Making GHC faster at emitting code

22 December 2022 — by Alexis King

One common complaint from industrial users of Haskell is that of compilation times: they are sometimes painfully slow. Some of that slowness is difficult to avoid—no matter how you slice it, typechecking and optimizing Haskell code takes a lot of work—but nobody would argue that there is not ample room for improvement. For the past few months, Krzysztof Gogolewski and I have had the opportunity to work with Mercury to identify what some of those improvements might be, and I am pleased to report that our first major patch toward that end will be part of GHC 9.6.

For readers who just want the numbers, we’ve seen a 2–3% reduction in compile times and a 5–10% reduction in allocations, on average, for unoptimized builds,1 measured on a few large Haskell codebases. Due to the nature of the patch, some modules benefit much more than others. Remarkably, these gains come purely from targeted improvements to the mechanism by which GHC emits compiled code.

The mechanics of GHC code generation

When asked where GHC spends most of its time, the front- and middle-ends of the compiler would probably most readily come to mind for most GHC developers. After all, most of the really interesting bits of GHC are in the typechecker and Core-to-Core optimizer, and those are certainly where GHC does its cleverest work. Nevertheless, the backend is a rather essential part of any compiler, since at the end of the day, its main job is to produce an executable artifact.

As of version 9.6, GHC supports five backends: the native code generator (-fasm), the bytecode compiler (-fbyte-code), LLVM (-fllvm), JavaScript, and WebAssembly.2 The native code generator (NCG) is the default outside of GHCi, so it is used by the overwhelming majority of Haskell programs, and it is the backend targeted by our patch. As its name implies, the NCG generates architecture-specific native code: it lowers Haskell programs into one of x86, x86_64, AArch64, or PowerPC assembly.

However, the NCG does not itself produce binary object files. Instead, it generates textual assembly code and uses the system toolchain to assemble it into native code objects. This separation of labor means that GHC does not need to know anything about the binary structure of object files themselves, which vary from platform to platform even if they share the same underlying architecture. For example, Linux distributions use ELF, macOS uses Mach-O, and Windows uses PE, all of which are quite different even when the underlying architecture is the same. System-specific assemblers and linkers abstract over many of these differences, which allows the NCG to generate assembly in essentially the same format regardless of platform.

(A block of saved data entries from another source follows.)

(* ===== verification/ChanReg.v ===== *)
(** The registry of migration channels (src/src/snap_channel.c): implementations register under
    a name, from constructors of the program or of a plugin; a controller opens a channel by
    its name, and the channel keeps the implementation that opened it. *)

From Stdlib Require Import String.
From stdpp Require Import gmap strings.
From S2P Require Import Prelude Effects.

Definition MAX_CHANNELS : nat := 8.

(** [struct snap_channel_ops]; a channel is a name, [W] is what the implementations keep. *)
Record snap_channel_ops (W : Type) := mk_chops {
  co_name : string;
  co_open : W -> res (W * option nat);
  co_close : nat -> W -> res (W * unit);
  co_mark_dirty_page : nat -> Z -> Z -> W -> res (W * Z)
}.
Arguments mk_chops {W}. Arguments co_name {W}. Arguments co_open {W}. Arguments co_close {W}. Arguments co_mark_dirty_page {W}.

(** The array [channel_ops], the field [channel_ops] of the channels, and the rest. *)
Record registry (W : Type) := mk_registry { rg_env : W; rg_ops : list (option (snap_channel_ops W)); rg_chan : gmap nat (snap_channel_ops W) }.
Arguments mk_registry {W}. Arguments rg_env {W}. Arguments rg_ops {W}. Arguments rg_chan {W}.
#[export] Instance registry_settable W : Settable (registry W) := fun r => mk_registry (rg_env r) (rg_ops r) (rg_chan r).

(** The environment: the directory of plugins, whether [asprintf] finds memory, and what the
    constructors of a library register, when it can be loaded. *)
Record loader (W : Type) := mk_loader { ld_dir : option string; ld_mem : bool; ld_plugin : string -> option (list (snap_channel_ops W)) }.
Arguments mk_loader {W}. Arguments ld_dir {W}. Arguments ld_mem {W}. Arguments ld_plugin {W}.

Section Registry.
Context {W : Type}.
#[local] Abbreviation ops := (snap_channel_ops W).
#[local] Abbreviation V := (M (registry W)).
Implicit Types (l : list (option ops)).

Fixpoint lookup_ops (name : string) (l : list (option ops)) : option ops :=
  match l with
  | [] => None
  | None :: l => lookup_ops name l
  | Some o :: l => if String.eqb name (co_name o) then Some o else lookup_ops name l
  end.
Definition lookup_chan (name : string) : V (option ops) := let! l := gets rg_ops in mreturn (lookup_ops name l).

(** The registry and whether the implementation was stored. *)
Fixpoint register_ops (o : ops) (l : list (option ops)) : list (option ops) * bool :=
  match l with
  | [] => ([], false)
  | None :: l => (Some o :: l, true)
  | Some o' :: l => if String.eqb (co_name o) (co_name o') then (Some o' :: l, false) else let '(l', b) := register_ops o l in (Some o' :: l', b)
  end.
Definition snap_channel_register (o : ops) : V unit := modify (fun s => s ⦇ rg_ops := fst (register_ops o (rg_ops s)) ⦈).
Definition snap_channel_unregister (o : ops) : V unit := mreturn tt.

Context (ld : loader W).

Definition so_name (name : string) : string :=
  match ld_dir ld with Some d => (d ++ "/" ++ name ++ ".so")%string | None => (name ++ ".so")%string end.
Fixpoint register_all (u : list ops) : V unit :=
  match u with [] => mreturn tt | o :: u => do! snap_channel_register o in register_all u end.
Definition dlopen (so : string) : V bool :=
  match ld_plugin ld so with None => mreturn false | Some u => do! register_all u in mreturn true end.

Definition impl_call {A} (f : W -> res (W * A)) : V A :=
  let! w := gets rg_env in
  let! r := m_res (f w) in
  do! modify (fun s => s ⦇ rg_env := fst r ⦈) in mreturn (snd r).

(** From [found] on. *)
Definition open_found (o : ops) : V (option nat) :=
  let! c := impl_call (co_open o) in
  match c with
  | None => mreturn None
  | Some k => do! modify (fun s => s ⦇ rg_chan := <[k := o]> (rg_chan s) ⦈) in mreturn (Some k)
  end.

Definition snap_channel_open (name : string) : V (option nat) :=
  let! o := lookup_chan name in
  match o with
  | Some o => open_found o
  | None =>
      if negb (ld_mem ld) then mreturn None
      else
        let! ok := dlopen (so_name name) in
        if negb ok then mreturn None
        else
          let! o := lookup_chan name in
          match o with None => mreturn None | Some o => open_found o end
  end.

Definition chan_impl (k : nat) : V ops := let! c := gets rg_chan in m_opt undefined (c !! k).
Definition snap_channel_close (k : nat) : V unit := let! o := chan_impl k in impl_call (co_close o k).
Definition snap_channel_mark_dirty_page (k : nat) (guest_pa length : Z) : V Z :=
  let! o := chan_impl k in impl_call (co_mark_dirty_page o k guest_pa length).

(** * The registry *)

(** The names that are registered. *)
Definition names l : list string := map co_name (omap id l).
(** No two implementations have the same name, and the free places are at the end. *)
Definition registry_ok l : Prop := length l = MAX_CHANNELS /\ NoDup (names l) /\ exists n, l = map Some (omap id l) ++ replicate n None.

Lemma lookup_names name l : lookup_ops name l = None <-> name ∉ names l.
Proof.
  unfold names. induction l as [|[o|] l IH]; cbn; [split; [by intros _ ?%elem_of_nil|done]| |exact IH].
  destruct (String.eqb_spec name (co_name o)) as [->|Hn]; [split; [done|intros []; by left]|]. rewrite IH, not_elem_of_cons. tauto.
Qed.
Lemma lookup_app name l1 l2 : lookup_ops name (l1 ++ l2) = match lookup_ops name l1 with Some o => Some o | None => lookup_ops name l2 end.
Proof. induction l1 as [|[o|] l1 IH]; cbn; [done| |done]. by destruct (String.eqb name (co_name o)). Qed.
Lemma lookup_free name n : lookup_ops name (replicate n None) = None.
Proof. by induction n. Qed.
Lemma omap_used (u : list ops) n : omap id (map Some u ++ replicate n None) = u.
Proof. induction u as [|o u IH]; cbn; [by induction n|by f_equal]. Qed.

Lemma names_used (u : list ops) n : names (map Some u ++ replicate n None) = map co_name u.
Proof. unfold names. by rewrite omap_used. Qed.
Lemma registry_used l : registry_ok l <-> exists u n, l = map Some u ++ replicate n None /\ (length u + n = MAX_CHANNELS)%nat /\ NoDup (map co_name u).
Proof.
  split.
  - intros (Hlen & Hnd & n & Hl). exists (omap id l), n. split_and!; [done| |done]. by rewrite Hl, length_app, length_map, length_replicate in Hlen.
  - intros (u & n & -> & Hn & Hnd). split_and!; [by rewrite length_app, length_map, length_replicate|by rewrite names_used|]. exists n. by rewrite omap_used.
Qed.

(** What is registered, as a list: a new implementation is added at its end. *)
Lemma register_used o (u : list ops) n : co_name o ∉ map co_name u ->
  register_ops o (map Some u ++ replicate n None) =
  match n with O => (map Some u, false) | S n => (map Some (u ++ [o]) ++ replicate n None, true) end.
Proof.
  induction u as [|o' u IH]; cbn; [by destruct n|]. intros [Hn Hu]%not_elem_of_cons. rewrite (proj2 (String.eqb_neq _ _)) by done. rewrite IH by done. by destruct n.
Qed.
Lemma register_known o (u : list ops) n : co_name o ∈ map co_name u -> register_ops o (map Some u ++ replicate n None) = (map Some u ++ replicate n None, false).
Proof.
  induction u as [|o' u IH]; cbn; [by intros ?%elem_of_nil|]. intros Hin. destruct (String.eqb_spec (co_name o) (co_name o')) as [|Hn]; [done|].
  apply elem_of_cons in Hin as [?|Hin]; [done|]. by rewrite IH.
Qed.

(** The registry finds what is registered.  Registering an implementation stores it if its
    name is new and one of the eight places is free: its name is then found, and every other
    name as before.  If the name is taken or the places are full, nothing changes.  The names
    of the registry stay distinct, and its free places at its end. *)
Theorem register_lookup o l : registry_ok l ->
  let '(l', stored) := register_ops o l in
  registry_ok l' /\
  stored = bool_decide (lookup_ops (co_name o) l = None /\ length (names l) < MAX_CHANNELS)%nat /\
  if stored then forall name, lookup_ops name l' = if String.eqb name (co_name o) then Some o else lookup_ops name l
  else l' = l.
Proof.
  intros (u & n & -> & Hn & Hnd)%registry_used. rewrite names_used, length_map. destruct (decide (co_name o ∈ map co_name u)) as [Hin|Hin].
  - rewrite (register_known o u n Hin). split_and!; [apply registry_used; by exists u, n| |done]. symmetry. apply bool_decide_eq_false.
    intros [Hnone _]. apply lookup_names in Hnone. by rewrite names_used in Hnone.
  - rewrite (register_used o u n Hin). assert (lookup_ops (co_name o) (map Some u ++ replicate n None) = None) as Hnone by (apply lookup_names; by rewrite names_used).
    destruct n as [|n].
    + cbn [replicate]. rewrite app_nil_r. split_and!; [apply registry_used; exists u, 0%nat; cbn [replicate]; by rewrite app_nil_r| |done].
      symmetry. apply bool_decide_eq_false. lia.
    + split_and!; [|symmetry; apply bool_decide_eq_true; split; [done|lia]|].
      * apply registry_used. exists (u ++ [o]), n. rewrite length_app. cbn [length]. split_and!; [done|lia|].
        rewrite map_app. apply NoDup_app. split_and!; [done| |apply NoDup_singleton]. intros x Hx ->%list_elem_of_singleton. done.
      * intros name. rewrite map_app, !lookup_app, !lookup_free. cbn [map lookup_ops]. destruct (String.eqb_spec name (co_name o)) as [->|Hname]; [|by case_match].
        rewrite lookup_app in Hnone. by destruct (lookup_ops (co_name o) (map Some u)).
Qed.

(** ** Channels *)

Lemma open_found_ok o s s' k : open_found o s = Ok (s', Some k) -> rg_ops s' = rg_ops s /\ rg_chan s' !! k = Some o /\ co_open o (rg_env s) = Ok (rg_env s', Some k).
Proof.
  unfold open_found, impl_call, m_bind, gets, m_res, modify, mreturn. cbn. destruct (co_open o (rg_env s)) as [[w [c|]]| | |] eqn:E; cbn; try done.
  intros [= <- <-]. cbn. split_and!; [done|apply lookup_insert_eq|done].
Qed.
(** The implementation a channel was opened with serves it: it is the one that is registered
    under the name, in the program or by the plugin. *)
Lemma open_dispatches name s s' k : snap_channel_open name s = Ok (s', Some k) ->
  exists o, lookup_ops name (rg_ops s') = Some o /\
    forall pa len, snap_channel_mark_dirty_page k pa len s' = impl_call (co_mark_dirty_page o k pa len) s' /\ snap_channel_close k s' = impl_call (co_close o k) s'.
Proof.
  assert (forall o s, lookup_ops name (rg_ops s) = Some o -> open_found o s = Ok (s', Some k) -> exists o, lookup_ops name (rg_ops s') = Some o /\
    forall pa len, snap_channel_mark_dirty_page k pa len s' = impl_call (co_mark_dirty_page o k pa len) s' /\ snap_channel_close k s' = impl_call (co_close o k) s') as Hfound.
  { clear s. intros o s Hl (Hops & Hc & _)%open_found_ok. exists o. rewrite Hops. split; [done|]. intros pa len.
    unfold snap_channel_mark_dirty_page, snap_channel_close, chan_impl, m_bind, gets, m_opt. cbn. by rewrite Hc. }
  unfold snap_channel_open, lookup_chan. unfold m_bind at 1 2, gets at 1, mreturn at 1. cbn [res_bind]. destruct (lookup_ops name (rg_ops s)) as [o|] eqn:E; [by apply Hfound|].
  destruct (ld_mem ld); cbn [negb]; [|done]. unfold m_bind at 1. destruct (dlopen (so_name name) s) as [[s1 []]| | |]; cbn [res_bind negb]; try done.
  unfold m_bind at 1 2, gets at 1, mreturn at 1. cbn [res_bind]. destruct (lookup_ops name (rg_ops s1)) as [o|] eqn:E1; [by apply Hfound|done].
Qed.
End Registry.

(** The eight places, one of them taken. *)
Definition rdma_chops : snap_channel_ops unit := mk_chops "rdma_channel" (fun w => Ok (w, Some 0%nat)) (fun _ w => Ok (w, tt)) (fun _ _ _ w => Ok (w, 0)).
Definition sample_chops : snap_channel_ops unit := mk_chops "sample_channel" (fun w => Ok (w, Some 1%nat)) (fun _ w => Ok (w, tt)) (fun _ _ _ w => Ok (w, 0)).
Definition one_taken : list (option (snap_channel_ops unit)) := Some rdma_chops :: replicate 7 None.
Lemma register_lookup_witness :
  let '(l', stored) := register_ops sample_chops one_taken in
  registry_ok l' /\ stored = bool_decide (lookup_ops (co_name sample_chops) one_taken = None /\ length (names one_taken) < MAX_CHANNELS)%nat /\
  if stored then forall name, lookup_ops name l' = if String.eqb name (co_name sample_chops) then Some sample_chops else lookup_ops name one_taken else l' = one_taken.
Proof. apply (register_lookup sample_chops one_taken). split_and!; [done|apply NoDup_singleton|by exists 7%nat]. Defined.

(** A channel that no plugin provides is not opened. *)
Example unknown_channel : (let? r := snap_channel_open (mk_loader None true (fun _ => Some [])) "sample_channel" (mk_registry tt one_taken ∅) in Ok (snd r)) = Ok None.
Proof. reflexivity. Qed.
(** A plugin that registers it makes it found. *)
Example plugin_channel :
  (let? r := snap_channel_open (mk_loader (Some "/usr/lib") true (fun so => if String.eqb so "/usr/lib/sample_channel.so" then Some [sample_chops] else None))
    "sample_channel" (mk_registry tt one_taken ∅) in Ok (snd r)) = Ok (Some 1%nat).
Proof. reflexivity. Qed.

One implication of this design is that, in practice, the NCG spends a surprisingly large amount of its time writing ASCII text. The overhead of producing this text, versus producing a binary format, is fairly small—assembly language is infamously terse—but it is nevertheless crucial that GHC produce it as efficiently as possible. It is not uncommon for Haskell modules to generate megabytes worth of assembly, so even relatively small savings can rapidly add up.

Given that the task is both important and fairly simple—just write the mnemonic and arguments for each instruction—one would expect GHC to use a straightforward and efficient strategy, with I/O overhead dwarfing any computational cost. However, to my surprise, when I profiled the NCG and looked at where the time was being spent, an enormous amount of time and memory was spent printing code!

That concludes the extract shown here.